WHAT IS NEEDED => Every record below must come back exactly as given.

════════════════════

(** * The JavaScript loader of the bundler: dependency extraction and rewriting

    A shallow embedding of the loader callback (the file that imports
    [babylon], [babel-traverse] and [babel-generator] and exports
    [createLoader(function(config, file) { ... })]) together with the part of
    the syntax-tree walker it relies on.

    - Syntax trees are an inductive type; every expression node carries the
      [value] property that the loader reads and assigns ([undefined] where
      the parser sets none).
    - In-place mutation of the tree is modelled by returning the rewritten
      node; a parsed tree has no sharing, so nothing is lost.
    - The local arrays [imports] and [chunks] and the compilation context
      [this] are threaded through a state-and-exception monad.
    - The parser, the generator and the methods of [this] are collaborators
      outside the loader; they are the fields of a record [Host].
    - Of the walker the embedding keeps what the loader depends on: the
      depth-first order in which nodes are entered and their children
      visited, the names bound in the scope of a path, the validation that
      [replaceWith] makes and the visit of the node that it has put in the
      tree.  The walker descends into the node that the
      visitor has just mutated, so the two passes recurse on a budget
      ([fuel]) and not on the tree; the budget that [traverse] takes is the
      depth of the tree and is never exhausted.

    The last part of the file embeds, from the command line of the bundler,
    the loop that writes the bundles and the handler that ends the
    process. *)

From stdpp Require Import base strings list gmap pretty.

════════════════════

SOLVED EXERCISE =>
(** * The JavaScript loader of the bundler: dependency extraction and rewriting

    A shallow embedding of the loader callback (the file that imports
    [babylon], [babel-traverse] and [babel-generator] and exports
    [createLoader(function(config, file) { ... })]) together with the part of
    the syntax-tree walker it relies on.

    - Syntax trees are an inductive type; every expression node carries the
      [value] property that the loader reads and assigns ([undefined] where
      the parser sets none).
    - In-place mutation of the tree is modelled by returning the rewritten
      node; a parsed tree has no sharing, so nothing is lost.
    - The local arrays [imports] and [chunks] and the compilation context
      [this] are threaded through a state-and-exception monad.
    - The parser, the generator and the methods of [this] are collaborators
      outside the loader; they are the fields of a record [Host].
    - Of the walker the embedding keeps what the loader depends on: the
      depth-first order in which nodes are entered and their children
      visited, the names bound in the scope of a path, the validation that
      [replaceWith] makes and the visit of the node that it has put in the
      tree.  The walker descends into the node that the
      visitor has just mutated, so the two passes recurse on a budget
      ([fuel]) and not on the tree; the budget that [traverse] takes is the
      depth of the tree and is never exhausted.

    The last part of the file embeds, from the command line of the bundler,
    the loop that writes the bundles and the handler that ends the
    process. *)

From stdpp Require Import base strings list gmap pretty.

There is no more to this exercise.